#### YOUR GOAL:
If a line in the records below holds the word "UnresolvableSide", copy it.

#### DATA FOR THIS EXERCISE:
● ● ● ● ●

(* ===== verification/XactHistory.v ===== *)
(** * The transaction buffer against its specification

    The specification keeps, per open transaction, everything it was given, and
    the commits whose effects may not be durable yet; it has no memory budget, no
    spill files and no gauges.  Every run of the buffer's operations refines it,
    and what a commit drains is the replay of the specification's entries and
    events in WAL order. *)
From S2P Require Import Prelude Pos WalRecord Fpi AsciiBuf Numeric HeapDecode Wire DescCodec Spill SpillProofs ToastRef XactBuffer XactBufferProofs DescLog Pending XactDrain XactMerge XactReplay.
Import WalRecord Schema HeapDecode DescCodec Spill SpillFile XactBuffer XactBufferProofs XactDrain XactMerge XactReplay.

Module XactHistory.

Section History.
Context `{Layout} `{Decompress} `{FloatText} `{Fpi.Codecs} {SchemaEvent ConfigEvent : Type}.
Local Notation DrainEntry := (DrainEntry SchemaEvent ConfigEvent).
Local Notation XactState := (XactState SchemaEvent ConfigEvent).
Local Notation XactBuffer := (XactBuffer SchemaEvent ConfigEvent).

(** ** The specification *)
Record Txn := MkTxn { t_first : Z; t_entries : list SpillEntry; t_events : list (Z * DrainEntry); t_stash : gmap RelFileNode StashMark }.

Definition fresh (first : Z) : Txn := MkTxn first [] [] ∅.

(** Open transactions, commits as (first position, commit position), the floor
    below which commits drain nothing, and the last acknowledged position. *)
Record Spec := MkSpec { open : gmap Z Txn; commits : list (Z * Z); floor : Z; acked : Z }.

Definition blank : Spec := MkSpec ∅ [] 0 0.
(* ===== verification/ChunkStore.v ===== *)
(** * The TOAST chunk store ([src/toast/resolver.rs])

    Mirrors of TOAST relations as rows keyed by tuple position and record
    position: births, and tombstones with value 0.  [MemChunkStore] answers
    fetches as of a position; the rewrite barrier retires what a rewritten
    generation did not carry over.  [ChunkStore] is what the resolver relies on
    of any store. *)
From S2P Require Import Prelude WalRecord AsciiBuf Numeric HeapDecode Wire DescCodec Spill.
Import WalRecord Schema HeapDecode Spill.

(** ** Outcomes of a fetch *)
Inductive FetchedValue :=
| Missing
| Mismatch (got : Z)
| Assembled (b : list Z)
| Generation.

Inductive ChunkStoreError :=
| MissingMirror (db_oid toast_relid : Z)
| Clickhouse (seq next_seq : Z)
| Shadow (db_oid : Z)
| StoreIo.

(** What [ToastResolver] relies on of a store: a batch of distinct values is
    answered in order, each value on its own. *)
Class ChunkStore := MkStore
  { fetch_many : Z -> Z -> list (Z * Z) -> Z -> result ChunkStoreError (list FetchedValue);
    fetch_one : Z -> Z -> Z * Z -> Z -> FetchedValue;
    fetch_aligned : forall db relid values bound got, NoDup (map fst values) -> fetch_many db relid values bound = Ok got ->
      got = map (fun v => fetch_one db relid v bound) values }.

Module MemStore.

Record StoreRow := MkRow
  { db_oid : Z; toast_relid : Z; blkno : Z; offnum : Z; chunk_id : Z; chunk_seq : Z; chunk_data : list Z; lsn : Z }.

Definition tid (r : StoreRow) : Z * Z := (blkno r, offnum r).

Definition is_tombstone (r : StoreRow) : bool := chunk_id r =? 0.

Definition tombstone (db relid b o at_lsn : Z) : StoreRow := MkRow db relid b o 0 0 [] at_lsn.

(** ** Assembling a value *)
Record ChunkAssembler := MkAsm { expected : Z; next_seq : Z; gapped : bool; got : Z; buf : list Z }.

Definition new (e : Z) : ChunkAssembler := MkAsm e 0 false 0 [].

Definition push (a : ChunkAssembler) (seq : Z) (body : list Z) : result ChunkStoreError ChunkAssembler :=
  if seq <? next_seq a then Err (Clickhouse seq (usub 32 (next_seq a) 1))
  else
    let gap := gapped a || (next_seq a <? seq) in
    let g := got a + zlen body in
    Ok (MkAsm (expected a) (uadd 32 seq 1) gap g (if negb gap && (g <=? expected a) then buf a ++ body else buf a)).

Definition finish (a : ChunkAssembler) : FetchedValue :=
  if next_seq a =? 0 then Missing
  else if gapped a || negb (got a =? expected a) then Mismatch (got a)
  else Assembled (buf a).

(** ** The store *)
Notation Mirrors := (gmap (Z * Z) (list StoreRow)).

Definition put (m : Mirrors) (rows : list StoreRow) : Mirrors :=
  fold_left (fun m r => <[(db_oid r, toast_relid r) := default [] (m !! (db_oid r, toast_relid r)) ++ [r]]> m) rows m.

Definition truncate_mirror (m : Mirrors) (db relid : Z) : Mirrors :=
  match m !! (db, relid) with Some _ => <[(db, relid) := []]> m | None => m end.

(** The row of each tuple position with the greatest record position. *)
Definition note_latest (m : gmap (Z * Z) StoreRow) (r : StoreRow) : gmap (Z * Z) StoreRow :=
  match m !! tid r with
  | Some e => if lsn e <=? lsn r then <[tid r := r]> m else m
  | None => <[tid r := r]> m
  end.

Definition latest (rows : list StoreRow) (max_lsn : Z) : gmap (Z * Z) StoreRow :=
  fold_left note_latest (filter (fun r => lsn r <= max_lsn) rows) ∅.

Section Fetch.
(** [HashMap] iteration. *)
Context (iter : gmap (Z * Z) StoreRow -> list ((Z * Z) * StoreRow)).

Definition note_newest (wanted : list Z) (n : gmap Z (list (Z * (Z * list Z)))) (r : StoreRow) : gmap Z (list (Z * (Z * list Z))) :=
  if is_tombstone r || negb (bool_decide (chunk_id r ∈ wanted)) then n
  else
    let t := default [] (n !! chunk_id r) in
    let keep := match btree_get (chunk_seq r) t with Some e => negb (e.1 <=? lsn r) | None => false end in
    <[chunk_id r := if keep then t else btree_insert (chunk_seq r) (lsn r, chunk_data r) t]> n.

Fixpoint assemble (a : ChunkAssembler) (l : list (Z * (Z * list Z))) : result ChunkStoreError FetchedValue :=
  match l with
  | [] => Ok (finish a)
  | (seq, (_, body)) :: l => let? a := push a seq body in assemble a l
  end.

Fixpoint fetch_all (n : gmap Z (list (Z * (Z * list Z)))) (values : list (Z * Z)) : result ChunkStoreError (list FetchedValue) :=
  match values with
  | [] => Ok []
  | (id, size) :: values =>
      let? v := assemble (new size) (default [] (n !! id)) in
      let? r := fetch_all n values in
      Ok (v :: r)
  end.

Definition fetch_many (m : Mirrors) (db relid : Z) (values : list (Z * Z)) (max_lsn : Z) : result ChunkStoreError (list FetchedValue) :=
  match m !! (db, relid) with
  | None => Err (MissingMirror db relid)
  | Some rows => fetch_all (fold_left (note_newest (map fst values)) (map snd (iter (latest rows max_lsn))) ∅) values
  end.

(** Tombstones at [commit_lsn] for what lived at [marker_lsn] and has no row
    past it. *)
Definition past_marker (rows : list StoreRow) (marker_lsn : Z) : list (Z * Z) := map tid (filter (fun r => marker_lsn < lsn r) rows).

Definition residual (db relid marker_lsn commit_lsn : Z) (rows : list StoreRow) : list StoreRow :=
  omap (fun tr => if is_tombstone tr.2 || bool_decide (tr.1 ∈ past_marker rows marker_lsn) then None
                  else Some (tombstone db relid tr.1.1 tr.1.2 commit_lsn))
    (iter (latest rows marker_lsn)).

Definition rewrite_barrier (m : Mirrors) (db relid marker_lsn commit_lsn : Z) : Mirrors :=
  match m !! (db, relid) with
  | None => m
  | Some rows => <[(db, relid) := rows ++ residual db relid marker_lsn commit_lsn rows]> m
  end.

End Fetch.

End MemStore.
(* ===== verification/Visibility.v ===== *)
(** * Backup tuple visibility ([src/decode/visibility.rs])

    Transaction status from the backup's [pg_xact] overlaid with the outcomes
    the write-ahead log brings, the updater of a multixact from the backup's
    [pg_multixact], the verdict on a tuple and the transactions a deferred
    verdict waits for.  A path is its list of components; the bitmaps are sets
    of transaction ids. *)
From S2P Require Import Prelude.

Module Visibility.

Definition HEAP_XMAX_KEYSHR_LOCK : Z := 0x0010.
Definition HEAP_XMAX_EXCL_LOCK : Z := 0x0040.
Definition HEAP_XMAX_LOCK_ONLY : Z := 0x0080.
Definition HEAP_XMIN_COMMITTED : Z := 0x0100.
Definition HEAP_XMIN_INVALID : Z := 0x0200.
Definition HEAP_XMIN_FROZEN : Z := Z.lor HEAP_XMIN_COMMITTED HEAP_XMIN_INVALID.
Definition HEAP_XMAX_COMMITTED : Z := 0x0400.
Definition HEAP_XMAX_INVALID : Z := 0x0800.
Definition HEAP_XMAX_IS_MULTI : Z := 0x1000.
Definition HEAP_XMAX_SHR_LOCK : Z := Z.lor HEAP_XMAX_EXCL_LOCK HEAP_XMAX_KEYSHR_LOCK.
Definition HEAP_LOCK_MASK : Z := Z.lor (Z.lor HEAP_XMAX_SHR_LOCK HEAP_XMAX_EXCL_LOCK) HEAP_XMAX_KEYSHR_LOCK.
Definition FIRST_NORMAL_XID : Z := 3.
Definition PG_XACT_XIDS_PER_BYTE : Z := 4.
Definition PG_XACT_XIDS_PER_SEGMENT : Z := 8192 * PG_XACT_XIDS_PER_BYTE * 32.
Definition SLRU_PAGES_PER_SEGMENT : Z := 32.
Definition MULTIXACT_MEMBERS_PER_GROUP : Z := 4.
Definition MULTIXACT_GROUP_SIZE : Z := 20.
Definition MULTIXACT_MEMBERS_PER_PAGE : Z := 1636.
Definition MULTIXACT_STATUS_FOR_UPDATE : Z := 3.
Definition MULTIXACT_STATUS_UPDATE : Z := 5.
Definition MULTIXACT_MEMBERS_SANITY_CAP : Z := 2 ^ 20.

Definition xmin_frozen (infomask : Z) : bool := Z.land infomask HEAP_XMIN_FROZEN =? HEAP_XMIN_FROZEN.

Definition xmax_locked_only (infomask : Z) : bool :=
  negb (Z.land infomask HEAP_XMAX_LOCK_ONLY =? 0)
  || (Z.land infomask (Z.lor HEAP_XMAX_IS_MULTI HEAP_LOCK_MASK) =? HEAP_XMAX_EXCL_LOCK).

Inductive XidStatus := Committed | Aborted | InProgress | UnknownXid.

(** ** [pg_xact] *)
Notation Segments := (gmap Z (list Z)).

Definition any_below (m : Segments) (segno : Z) : bool := existsb (fun s => s <? segno) (map_to_list m).*1.

Definition status (segments : Segments) (xid : Z) : XidStatus :=
  let segno := xid / PG_XACT_XIDS_PER_SEGMENT in
  match segments !! segno with
  | None => if any_below segments segno then InProgress else UnknownXid
  | Some seg =>
      match zget seg ((xid mod PG_XACT_XIDS_PER_SEGMENT) / PG_XACT_XIDS_PER_BYTE) with
      | None => InProgress
      | Some b =>
          let bits := Z.land (Z.shiftr b ((xid mod PG_XACT_XIDS_PER_BYTE) * 2)) 3 in
          if bits =? 1 then Committed else if bits =? 2 then Aborted else InProgress
      end
  end.

(** ** [pg_multixact] *)
Inductive MultiXactUpdater := Covered | Updater (xid : Z) | LockOnly | UnresolvableMulti.
Inductive SlruRead := Val (v : Z) | Unwritten | Truncated.
Inductive MemberRead := Member (xid status : Z) | MemberUnwritten | MemberTruncated.

Record PgMultiXactAccum := MkMulti { offsets : Segments; members : Segments; offset_bytes : Z }.

Definition new (source_major : Z) : PgMultiXactAccum := MkMulti ∅ ∅ (if 19 <=? source_major then 8 else 4).

Definition insert_offsets_segment (m : PgMultiXactAccum) (segno : Z) (bytes : list Z) : PgMultiXactAccum :=
  MkMulti (<[segno := bytes]> (offsets m)) (members m) (offset_bytes m).

Definition insert_members_segment (m : PgMultiXactAccum) (segno : Z) (bytes : list Z) : PgMultiXactAccum :=
  MkMulti (offsets m) (<[segno := bytes]> (members m)) (offset_bytes m).

Definition offsets_per_segment (m : PgMultiXactAccum) : Z := 8192 / offset_bytes m * SLRU_PAGES_PER_SEGMENT.

Definition wrap_offset (m : PgMultiXactAccum) (off : Z) : Z := if offset_bytes m =? 4 then wrap 32 off else off.

Definition read_offset (m : PgMultiXactAccum) (segno byte : Z) : SlruRead :=
  match offsets m !! segno with
  | None => if any_below (offsets m) segno then Unwritten else Truncated
  | Some seg => match get_range seg byte (byte + offset_bytes m) with None => Unwritten | Some b => Val (le_dec b) end
  end.

Definition offset_at (m : PgMultiXactAccum) (mxid : Z) : SlruRead :=
  let per_segment := offsets_per_segment m in
  match read_offset m (mxid / per_segment) ((mxid mod per_segment) * offset_bytes m) with
  | Val v => if v =? 0 then Unwritten else Val v
  | r => r
  end.

Definition member_at (m : PgMultiXactAccum) (off : Z) : MemberRead :=
  let page := off / MULTIXACT_MEMBERS_PER_PAGE in
  let segno := page / SLRU_PAGES_PER_SEGMENT in
  if 2 ^ 32 <=? segno then MemberTruncated
  else
    match members m !! segno with
    | None => if any_below (members m) segno then MemberUnwritten else MemberTruncated
    | Some seg =>
        let idx := off mod MULTIXACT_MEMBERS_PER_PAGE in
        let member := idx mod MULTIXACT_MEMBERS_PER_GROUP in
        let base := page mod SLRU_PAGES_PER_SEGMENT * 8192 + idx / MULTIXACT_MEMBERS_PER_GROUP * MULTIXACT_GROUP_SIZE in
        let xid_pos := base + 4 + member * 4 in
        match zget seg (base + member), get_range seg xid_pos (xid_pos + 4) with
        | Some st, Some b => Member (le_dec b) st
        | _, _ => MemberUnwritten
        end
    end.

(** The member loop, [n] members to go from the [i]th. *)
Fixpoint scan_members (m : PgMultiXactAccum) (start : Z) (n : nat) (i : Z) : MultiXactUpdater :=
  match n with
  | O => LockOnly
  | S n =>
      let off := wrap_offset m (uadd 64 start i) in
      match member_at m off with
      | MemberTruncated => UnresolvableMulti
      | MemberUnwritten => Covered
      | Member xid st =>
          if xid =? 0 then if off =? 0 then scan_members m start n (i + 1) else Covered
          else if MULTIXACT_STATUS_UPDATE <? st then UnresolvableMulti
          else if MULTIXACT_STATUS_FOR_UPDATE <? st then Updater xid
          else scan_members m start n (i + 1)
      end
  end.

Definition next_multi (mxid : Z) : Z := let n := uadd 32 mxid 1 in if n =? 0 then 1 else n.

Definition updater (m : PgMultiXactAccum) (mxid : Z) : MultiXactUpdater :=
  match offset_at m mxid with
  | Unwritten => Covered
  | Truncated => UnresolvableMulti
  | Val start =>
      match offset_at m (next_multi mxid) with
      | Unwritten => Covered
      | Truncated => UnresolvableMulti
      | Val end_ =>
          let nmembers := wrap_offset m (usub 64 end_ start) in
          if (nmembers =? 0) || (MULTIXACT_MEMBERS_SANITY_CAP <? nmembers) then UnresolvableMulti
          else scan_members m start (Z.to_nat nmembers) 0
      end
  end.

(** ** The view *)
Record PgXactPatch := MkPatch { committed : gset Z; aborted : gset Z }.

Definition commit (p : PgXactPatch) (xid : Z) (subxids : list Z) : PgXactPatch :=
  MkPatch (list_to_set subxids ∪ ({[xid]} ∪ committed p)) (aborted p).

Definition abort (p : PgXactPatch) (xid : Z) (subxids : list Z) : PgXactPatch :=
  MkPatch (committed p) (list_to_set subxids ∪ ({[xid]} ∪ aborted p)).

Record PgXactView := MkView { accum : Segments; patch : PgXactPatch; multi : option PgMultiXactAccum }.

Definition xid_status (v : PgXactView) (xid : Z) : XidStatus :=
  if (0 <? xid) && (xid <? FIRST_NORMAL_XID) then Committed
  else if bool_decide (xid ∈ committed (patch v)) then Committed
  else if bool_decide (xid ∈ aborted (patch v)) then Aborted
  else status (accum v) xid.

(** ** The verdict *)
Inductive Visibility := Emit | Skip | Defer | Unresolvable.
Inductive Side := Live | Dead | Pending (xid : Z) | UnknownSide | UnresolvableSide.

Definition insert_side (xmin infomask : Z) (pg_xact : option PgXactView) : Side :=
  if xmin_frozen infomask || ((0 <? xmin) && (xmin <? FIRST_NORMAL_XID)) then Live
  else if negb (Z.land infomask HEAP_XMIN_INVALID =? 0) then Dead
  else if negb (Z.land infomask HEAP_XMIN_COMMITTED =? 0) then Live
  else
    match pg_xact with
    | None => UnknownSide
    | Some v => match xid_status v xmin with Committed | UnknownXid => Live | Aborted => Dead | InProgress => Pending xmin end
    end.

Definition xid_delete_side (v : PgXactView) (xid : Z) : Side :=
  match xid_status v xid with Committed | UnknownXid => Dead | Aborted => Live | InProgress => Pending xid end.

Definition delete_side (xmax infomask : Z) (pg_xact : option PgXactView) : Side :=
  if (xmax =? 0) || negb (Z.land infomask HEAP_XMAX_INVALID =? 0) || xmax_locked_only infomask then Live
  else if negb (Z.land infomask HEAP_XMAX_IS_MULTI =? 0) then
    match pg_xact with
    | None => UnknownSide
    | Some v =>
        match multi v with
        | None => UnresolvableSide
        | Some m =>
            match updater m xmax with
            | Covered | LockOnly => Live
            | Updater x => xid_delete_side v x
            | UnresolvableMulti => UnresolvableSide
            end
        end
    end
  else if negb (Z.land infomask HEAP_XMAX_COMMITTED =? 0) then Dead
  else match pg_xact with None => UnknownSide | Some v => xid_delete_side v xmax end.

Definition tuple_visibility (xmin xmax infomask : Z) (pg_xact : option PgXactView) : Visibility :=
  match insert_side xmin infomask pg_xact with
  | Dead => Skip
  | UnknownSide => Defer
  | insert =>
      match delete_side xmax infomask pg_xact with
      | Dead => Skip
      | UnresolvableSide => Unresolvable
      | UnknownSide | Pending _ => Defer
      | Live => match insert with Pending _ => Defer | _ => Emit end
      end
  end.

Record PendingXids := MkPending { insert : Z; delete : Z }.

Definition is_empty (p : PendingXids) : bool := (insert p =? 0) && (delete p =? 0).

Definition pending (s : Side) : Z := match s with Pending x => x | _ => 0 end.

Definition deferred_xids (xmin xmax infomask : Z) (view : PgXactView) : PendingXids :=
  MkPending (pending (insert_side xmin infomask (Some view))) (pending (delete_side xmax infomask (Some view))).

(** ** Collecting the files *)
Definition hex_value (c : Z) : option Z :=
  if (48 <=? c) && (c <=? 57) then Some (c - 48)
  else if (97 <=? c) && (c <=? 102) then Some (c - 87)
  else if (65 <=? c) && (c <=? 70) then Some (c - 55)
  else None.

Fixpoint hex_digits (acc : Z) (text : list Z) : option Z :=
  match text with
  | [] => Some acc
  | c :: rest => let* d := hex_value c in if acc * 16 + d <? 2 ^ 32 then hex_digits (acc * 16 + d) rest else None
  end.

(** [u32::from_str_radix(text, 16)]. *)
Definition from_str_radix16 (text : list Z) : option Z :=
  let digits := match text with 43 :: rest => rest | _ => text end in
  match digits with [] => None | _ => hex_digits 0 digits end.

Definition pg_xact_dir : list Z := [112; 103; 95; 120; 97; 99; 116].
Definition pg_multixact_dir : list Z := [112; 103; 95; 109; 117; 108; 116; 105; 120; 97; 99; 116].
Definition offsets_dir : list Z := [111; 102; 102; 115; 101; 116; 115].
Definition members_dir : list Z := [109; 101; 109; 98; 101; 114; 115].

Definition pg_xact_segno_from_path (path : list (list Z)) : option Z :=
  match path with
  | dir :: file :: [] => if bool_decide (dir = pg_xact_dir) then from_str_radix16 file else None
  | _ => None
  end.

Inductive MultiXactSegment := Offsets (segno : Z) | Members (segno : Z).

Definition pg_multixact_segno_from_path (path : list (list Z)) : option MultiXactSegment :=
  match path with
  | top :: dir :: file :: [] =>
      if bool_decide (top = pg_multixact_dir) then
        let* segno := from_str_radix16 file in
        if bool_decide (dir = offsets_dir) then Some (Offsets segno)
        else if bool_decide (dir = members_dir) then Some (Members segno)
        else None
      else None
  | _ => None
  end.

(** The files the directory scan found, in its order. *)
Definition read_pg_xact (files : list (list (list Z) * list Z)) : Segments :=
  foldl (fun accum '(rel, bytes) =>
    match pg_xact_segno_from_path rel with Some segno => <[segno := bytes]> accum | None => accum end) ∅ files.

Definition read_pg_multixact (files : list (list (list Z) * list Z)) (source_major : Z) : PgMultiXactAccum :=
  foldl (fun accum '(rel, bytes) =>
    match pg_multixact_segno_from_path rel with
    | Some (Offsets s) => insert_offsets_segment accum s bytes
    | Some (Members s) => insert_members_segment accum s bytes
    | None => accum
    end) (new source_major) files.

End Visibility.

● ● ● ● ●

#### TASK RESULT:
Inductive Side := Live | Dead | Pending (xid : Z) | UnknownSide | UnresolvableSide.
        | None => UnresolvableSide
            | UnresolvableMulti => UnresolvableSide
      | UnresolvableSide => Unresolvable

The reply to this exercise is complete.